Jerusha Rai (born c. 1990) is a Nepali indie singer-songwriter and Music Producer known for her experimental fusion of traditional Nepali folk sounds with contemporary pop, rock, and electronic influences.

== Biography ==
Rai's family was originally from Khotang but she was born and grew up in Kathmandu and attended St. Mary's Secondary School, Jawalakhel. She was immersed in Nepali folk music and instruments. As a teenager, she formed Nepal's first all-girl band and began writing her own songs, inspired by Western artists like Alanis Morissette as well as Nepali acts.

In 2010, Rai relocated to London, England for university studies. She became involved with the Nepali diaspora music scene, refining her skills while jamming with other artists. Rai self-released her first EP, We All Make Mistapes, and singles, garnering attention after her song "Oblivion" went viral online.

Her breakthrough came with the 2016 release of her debut album A Dark Place to Think on which Rai wrote, produced, recorded and designed everything herself. The intimate album tackled themes of displacement, isolation, and melancholy with Rai's evocative songwriting.

Rai's second album, Sunsaan (2019), incorporated more of her native language and explored Nepal's political turmoil and mental health issues through poetic lyrics. Songs like "Barud" about the Nepalese Civil War became beloved hits.

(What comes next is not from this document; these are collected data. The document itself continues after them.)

(* ===== verification/Effects.v ===== *)
(** * Functions that change a state

    The monad of the components that keep their state in variables of a C file or in
    a structure passed around: a function of the state with a result, or [None] where
    C leaves the behaviour undefined. *)

From S2P Require Import Prelude.
From stdpp Require Import base tactics option list.

Definition St (S A : Type) : Type := S → option (A * S).

#[export] Instance St_ret S : MRet (St S) := λ A a s, Some (a, s).
#[export] Instance St_bind S : MBind (St S) := λ A B f m s, r ← m s; f r.1 r.2.

Definition get_st {S} : St S S := λ s, Some (s, s).
Definition modify_st {S} (f : S → S) : St S () := λ s, Some ((), f s).
Definition lift_st {S A} (o : option A) : St S A := λ s, a ← o; Some (a, s).

Definition undefined {S A} : St S A := λ _, None.

Lemma St_bind_Some {S A B} (m : St S A) (f : A → St S B) s a s' :
  m s = Some (a, s') → (m ≫= f) s = f a s'.
Proof. intros E. unfold mbind, St_bind. by rewrite E. Qed.

Lemma St_bind_assoc {S A B C} (m : St S A) (f : A → St S B) (g : B → St S C) s :
  ((m ≫= f) ≫= g) s = (m ≫= (λ a, f a ≫= g)) s.
Proof. unfold mbind, St_bind. by destruct (m s). Qed.

Lemma St_ret_bind {S A B} (a : A) (f : A → St S B) s : (mret a ≫= f) s = f a s.
Proof. done. Qed.

Lemma run_lift {S A} (a : A) (s : S) : lift_st (Some a) s = Some (a, s).
Proof. done. Qed.
Lemma run_get {S} (s : S) : get_st s = Some (s, s).
Proof. done. Qed.
Lemma run_modify {S} f (s : S) : modify_st f s = Some ((), f s).
Proof. done. Qed.

(** [sstep H] runs the first operation, of which [H] says what it does. *)
Ltac snorm := repeat first [rewrite St_bind_assoc | rewrite St_ret_bind | progress cbv beta].
Ltac sstep H := snorm; first [rewrite (St_bind_Some _ _ _ _ _ H) | rewrite H]; snorm.

(** [for (x : l) f(x)] *)
Fixpoint for_each {S A} (l : list A) (f : A → St S ()) : St S () :=
  match l with [] => mret () | x :: l => f x ;; for_each l f end.

(** [if (b) m] *)
Definition when_ {S} (b : bool) (m : St S ()) : St S () := if b then m else mret ().

(** ** What functions keep

    [Keeps R m]: when [m] returns, [R] relates the states before and after it.  For a
    preorder this follows the structure of [m]; with [R s s' := I s → I s'] it says that
    [m] preserves the invariant [I]. *)

Class Keeps {S A} (R : S → S → Prop) (m : St S A) : Prop :=
  keeps s a s' : m s = Some (a, s') → R s s'.

Lemma St_bind_inv {S A B} (m : St S A) (f : A → St S B) s b s' :
  (m ≫= f) s = Some (b, s') → ∃ a s1, m s = Some (a, s1) ∧ f a s1 = Some (b, s').
Proof. unfold mbind, St_bind. destruct (m s) as [[a s1]|]; [eauto | done]. Qed.

Section keeps.
Context {S : Type} (R : S → S → Prop) `{!PreOrder R}.

Lemma keeps_ret {A} (a : A) : Keeps R (mret a).
Proof. intros s b s' [= <- <-]. reflexivity. Qed.
Lemma keeps_undefined {A} : Keeps R (undefined (A := A)).
Proof. by intros s b s'. Qed.
Lemma keeps_get_st : Keeps R get_st.
Proof. intros s b s' [= <- <-]. reflexivity. Qed.
Lemma keeps_lift_st {A} (o : option A) : Keeps R (lift_st o).
Proof. intros s b s' H. unfold lift_st in H. destruct o; simplify_option_eq. reflexivity. Qed.
Lemma keeps_modify_st f : (∀ s, R s (f s)) → Keeps R (modify_st f).
Proof. intros H s b s' [= <- <-]. apply H. Qed.
Lemma keeps_bind {A B} (m : St S A) (f : A → St S B) :
  Keeps R m → (∀ a, Keeps R (f a)) → Keeps R (m ≫= f).
Proof.
  intros Hm Hf s b s' (a & s1 & H1 & H2)%St_bind_inv.
  transitivity s1; [exact (Hm _ _ _ H1) | exact (Hf _ _ _ _ H2)].
Qed.
Lemma keeps_for_each {A} (l : list A) f : (∀ a, Keeps R (f a)) → Keeps R (for_each l f).
Proof.
  intros H. induction l as [|a l IH]; [apply keeps_ret|].
  apply keeps_bind; [apply H | intros _; exact IH].
Qed.
Lemma keeps_when b m : Keeps R m → Keeps R (when_ b m).
Proof. destruct b; [done | intros _; apply keeps_ret]. Qed.

End keeps.

Create HintDb keeps.
#[export] Hint Resolve keeps_ret keeps_undefined keeps_get_st keeps_lift_st keeps_bind
  keeps_for_each keeps_when : keeps.

(** [solve_keeps] follows the structure of a function; what is left are the operations
    that the hints do not know. *)
Ltac keeps_step :=
  match goal with
  | |- ∀ _, _ => intros
  | |- Keeps _ (_ ≫= _) => apply keeps_bind
  | |- Keeps _ (mret _) => apply keeps_ret
  | |- Keeps _ undefined => apply keeps_undefined
  | |- Keeps _ get_st => apply keeps_get_st
  | |- Keeps _ (lift_st _) => apply keeps_lift_st
  | |- Keeps _ (for_each _ _) => apply keeps_for_each
  | |- Keeps _ (when_ _ _) => apply keeps_when
  | |- Keeps _ (if ?b then _ else _) => destruct b
  | |- Keeps _ (match ?x with _ => _ end) => destruct x
  | |- Keeps _ (let _ := _ in _) => cbv zeta
  | |- PreOrder _ => typeclasses eauto
  | |- _ => solve [eauto 3 with keeps typeclass_instances]
  end.
Ltac solve_keeps := repeat keeps_step.

(** [sinv H] takes apart that a function returned. *)
Ltac sinv H :=
  repeat (lazymatch type of H with (_ ≫= _) _ = _ => apply St_bind_inv in H end;
          let a := fresh "a" in let s1 := fresh "s" in let H1 := fresh "E" in
          destruct H as (a & s1 & H1 & H)).

(** ** What functions end with

    [ends m Q s]: from [s], [m] returns a result and a state that satisfy [Q]. *)

Definition ends {S A} (m : St S A) (Q : A → S → Prop) (s : S) : Prop :=
  ∃ a s', m s = Some (a, s') ∧ Q a s'.

Section ends.
Context {S : Type}.
Implicit Type s : S.

Lemma ends_ret {A} (a : A) (Q : A → S → Prop) s : Q a s → ends (mret a) Q s.
Proof. intros H. by exists a, s. Qed.
Lemma ends_bind {A B} (m : St S A) (f : A → St S B) Q s :
  ends m (λ a, ends (f a) Q) s → ends (m ≫= f) Q s.
Proof.
  intros (a & s1 & H1 & b & s2 & H2 & HQ). exists b, s2. split; [|done].
  by rewrite (St_bind_Some _ _ _ _ _ H1).
Qed.
Lemma ends_modify_st f (Q : () → S → Prop) s : Q () (f s) → ends (modify_st f) Q s.
Proof. intros H. by exists (), (f s). Qed.

(** A loop whose body ends, and keeps a relation under which it ends again *)
Lemma ends_for_each {A} (R : S → S → Prop) `{!PreOrder R} (l : list A) f s :
  (∀ a s', a ∈ l → R s s' → ends (f a) (λ _ s'', R s' s'') s') →
  ends (for_each l f) (λ _ s', R s s') s.
Proof.
  revert s. induction l as [|a l IH]; intros s H; simpl; [by apply ends_ret|].
  destruct (H a s) as (r & s1 & E & H1); [apply list_elem_of_here | done|].
  destruct (IH s1) as (u & s2 & E' & H2).
  { intros b s2 Hb H2. apply H; [by apply list_elem_of_further | by etransitivity]. }
  exists u, s2. split; [by rewrite (St_bind_Some _ _ _ _ _ E) | by etransitivity].
Qed.

End ends.

(** [for (i = first; n times; i++)], over a value [a] that the body passes on, or leaves
    with a result *)
Fixpoint for_loop {S A R} (n : nat) (i : Z) (body : Z → A → St S (R + A)) (a : A) : St S (R + A) :=
  match n with
  | O => mret (inr a)
  | S n =>
      r ← body i a;
      match r with inl x => mret (inl x) | inr a => for_loop n (i + 1) body a end
  end.

(** ** What functions compute

    [computes I m o]: from states with [I], [m] returns what [o] is and keeps [I]; what the
    state is besides does not show. *)
Section computes.
Context {S : Type} (I : S → Prop).

Definition computes {A} (m : St S A) (o : option A) : Prop :=
  ∀ c, I c → match m c with Some (a, c') => o = Some a ∧ I c' | None => o = None end.

Lemma computes_ret {A} (a : A) : computes (mret a) (Some a).
Proof. intros c H. by split. Qed.
Lemma computes_lift {A} (o : option A) : computes (lift_st o) o.
Proof. intros c H. unfold lift_st. by destruct o. Qed.
Lemma computes_bind {A B} (m : St S A) (f : A → St S B) o g :
  computes m o → (∀ a, o = Some a → computes (f a) (g a)) → computes (m ≫= f) (o ≫= g).
Proof.
  intros Hm Hf c Hc. unfold mbind at 1, St_bind at 1. specialize (Hm c Hc).
  destruct (m c) as [[a c']|]; simpl; [|by subst].
  destruct Hm as [-> Hc']. simpl. by apply Hf.
Qed.

Lemma computes_mapM {A B} (f : A → St S B) g (l : list A) :
  (∀ a, a ∈ l → computes (f a) (g a)) → computes (mapM f l) (mapM g l).
Proof.
  induction l as [|a l IH]; intros H; simpl; [apply computes_ret|].
  apply computes_bind; [apply H, list_elem_of_here|]. intros b _.
  apply computes_bind; [|intros; apply computes_ret].
  apply IH. intros x Hx. by apply H, list_elem_of_further.
Qed.

(** [each f l a] is the loop over a list that [f] may leave. *)
Fixpoint each {A R X} (f : X → A → option (R + A)) (l : list X) (a : A) : option (R + A) :=
  match l with
  | [] => Some (inr a)
  | x :: l => r ← f x a; match r with inl r => Some (inl r) | inr a => each f l a end
  end.

Lemma each_app {A R X} (f : X → A → option (R + A)) l k a :
  each f (l ++ k) a = r ← each f l a; match r with inl r => Some (inl r) | inr a => each f k a end.
Proof.
  revert a. induction l as [|x l IH]; intros a; simpl; [done|].
  destruct (f x a) as [[r|b]|]; simpl; [done | apply IH | done].
Qed.

Lemma each_concat {A R X Y} (f : X → A → option (R + A)) (g : Y → list X) l a :
  each (λ y, each f (g y)) l a = each f (concat (g <$> l)) a.
Proof.
  revert a. induction l as [|y l IH]; intros a; simpl; [done|].
  rewrite each_app. destruct (each f (g y) a) as [[r|b]|]; simpl; [done | apply IH | done].
Qed.

Lemma each_fmap {A R X Y} (f : X → A → option (R + A)) (g : Y → X) l a :
  each f (g <$> l) a = each (λ y, f (g y)) l a.
Proof.
  revert a. induction l as [|y l IH]; intros a; simpl; [done|].
  destruct (f (g y) a) as [[r|b]|]; simpl; [done | apply IH | done].
Qed.

Lemma computes_for_loop {A R X} (body : Z → A → St S (R + A)) (f : X → A → option (R + A)) l i a :
  (∀ k x a, l !! k = Some x → computes (body (i + Z.of_nat k)%Z a) (f x a)) →
  computes (for_loop (length l) i body a) (each f l a).
Proof.
  revert i a. induction l as [|x l IH]; intros i a H; simpl; [apply computes_ret|].
  apply computes_bind.
  { specialize (H 0%nat x a eq_refl). by rewrite Z.add_0_r in H. }
  intros [r|b] _; [apply computes_ret|]. apply IH. intros k y b' Hk.
  specialize (H (Datatypes.S k) y b' Hk).
  by replace (i + 1 + Z.of_nat k)%Z with (i + Z.of_nat (Datatypes.S k))%Z by lia.
Qed.
End computes.
Lemma display_digits_read n r (leading : bool) acc :
  0 <= r < 10 ^ Z.of_nat n → (leading = true → acc = 0) →
  read_column 10 acc (display_digits n (10 ^ (Z.of_nat n - 1)) r leading) = acc * 10 ^ Z.of_nat n + r.
Proof.
  revert r leading acc. induction n as [|n IH]; intros r leading acc Hr Hl; simpl display_digits.
  { simpl. change (10 ^ Z.of_nat 0) with 1 in *. lia. }
  replace (Z.of_nat (S n)) with (Z.of_nat n + 1) in * by lia.
  replace (Z.of_nat n + 1 - 1) with (Z.of_nat n) by lia.
  rewrite Z.pow_add_r in Hr |- * by lia. change (10 ^ 1) with 10 in *.
  pose proof (Z.pow_pos_nonneg 10 (Z.of_nat n)) as Hpos. set (P := 10 ^ Z.of_nat n) in *.
  rewrite Z.quot_div_nonneg, Z.rem_mod_nonneg by lia.
  pose proof (Z.div_mod r P). pose proof (Z.mod_pos_bound r P).
  assert (0 <= r / P < 10) as Hd by (split; [apply Z.div_pos; lia|apply Z.div_lt_upper_bound; lia]).
  assert (n ≠ 0%nat → Z.quot P 10 = 10 ^ (Z.of_nat n - 1)) as Hq.
  { intros Hn. unfold P. replace (Z.of_nat n) with (Z.of_nat n - 1 + 1) at 1 by lia.
    rewrite Z.pow_add_r by lia. by apply Z.quot_mul. }
  assert (∀ b acc', (b = true → acc' = 0) → read_column 10 acc'
    (display_digits n (Z.quot P 10) (r mod P) b) = acc' * P + r mod P) as Hnext.
  { intros b acc' Hb. destruct n as [|n]; [|rewrite Hq by done; apply IH; [lia|done]].
    simpl. change P with 1 in *. rewrite Z.mod_1_r. lia. }
  rewrite !read_column_app.
  assert (∀ acc', read_column 10 acc'
    (if (P =? 1000000) || (P =? 1000) then
       if r / P =? 0 then [if leading then 32 else 44] else [44] else []) = acc') as Hcomma.
  { intros acc'. destruct ((P =? 1000000) || (P =? 1000)); [|done].
    destruct (r / P =? 0), leading; done. }
  rewrite Hcomma. destruct (Z.eqb_spec (r / P) 0) as [E|E].
  - destruct leading.
    + simpl (read_column 10 acc [32]). rewrite Hnext, (Hl eq_refl) by done. lia.
    + rewrite Hnext by done. simpl. lia.
  - rewrite (read_digit _ _ _ Hd), Hnext by done. lia.
Qed.
(** The current set joins the processed one, and the children become current. *)
Lemma advance_generation_ok done cur nc child nd s cs :
  search done cur nc child nd s cs →
  ∃ s' cs', advance_generation s = Some ((), s') ∧ output s' = output s ∧
    search (known done cur) child nd (λ _, False) (S nd) s' cs'.
Proof.
  intros S. pose proof (se_tables _ _ _ _ _ _ _ S) as T. unfold advance_generation.
  destruct (merge_tables_ok s cs Processed Current T) as (s1 & cs1 & E1 & T1 & M1 & X1 & O1); [done|].
  destruct (merge_tables_ok s1 cs1 Current Child T1) as (s2 & cs2 & E2 & T2 & M2 & X2 & O2); [done|].
  sstep E1. rewrite E2. exists s2, cs2. split; [done|]. split; [congruence|].
  assert (extends (recs s) (recs s2)) as X.
  { apply same_objects_extends. by eapply same_objects_trans. }
  assert (∀ q, member cs2 Root q ↔ member cs Root q) as MR.
  { intros q. rewrite M2, M1. split; [|naive_solver]. naive_solver. }
  assert (∀ q, member cs2 Processed q ↔ member cs Processed q ∨ member cs Current q) as MP.
  { intros q. rewrite M2, M1. split; naive_solver. }
  assert (∀ q, member cs2 Current q ↔ member cs Child q) as MC.
  { intros q. rewrite M2, !M1. split; naive_solver. }
  assert (∀ q, ¬ member cs2 Child q) as MD.
  { intros q. rewrite M2. naive_solver. }
  destruct S as [_ SR Sr Sd Sc Sch Sct Scht]. constructor; [done| | | | | | |].
  - eapply roots_ok_extends; [exact X| |exact SR]. intros q. by apply MR.
  - intros o Ho. apply (has_extends s cs); auto.
  - intros o. unfold known. rewrite <- Sd, <- Sc. split.
    + intros (q & Hq & y & Hy & Ho). apply MP in Hq as [Hq|Hq]; [left|right]; exists q;
        (split; [done|]); destruct (member_rec s cs _ q T Hq) as [x Hx]; exists x;
        destruct (X q x Hx) as (z & Hz & _ & Eo); split; congruence.
    + intros [(q & Hq & x & Hx & Ho)|(q & Hq & x & Hx & Ho)]; exists q; (split; [apply MP; auto|]);
        destruct (X q x Hx) as (z & Hz & _ & Eo); exists z; split; congruence.
  - intros o. rewrite <- Sch. split.
    + intros (q & Hq & y & Hy & Ho). apply MC in Hq. exists q. split; [done|].
      destruct (member_rec s cs _ q T Hq) as [x Hx]. exists x.
      destruct (X q x Hx) as (z & Hz & _ & Eo). split; congruence.
    + intros (q & Hq & x & Hx & Ho). exists q. split; [by apply MC|].
      destruct (X q x Hx) as (z & Hz & _ & Eo). exists z. split; congruence.
  - intros o. split; [|done]. intros (q & Hq & _). by destruct (MD q).
  - eapply trails_ok_extends; [exact X| |exact Scht]. intros q. by apply MC.
  - intros q Hq. by destruct (MD q).
Qed.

Throughout her career, Rai has celebrated her indigenous Kiranti roots and used music as a medium of healing. She returned to perform in Nepal in 2022, while splitting time between the US and UK as her fame grew.

== Disappearance ==
In 2023, Rai mysteriously disappeared after leaving her Kathmandu home without her phone. Police efforts to locate her proved fruitless. Rai's unresolved disappearance shocked Nepal's music scene where she had been praised as a pioneering female indie artist and powerful creative voice.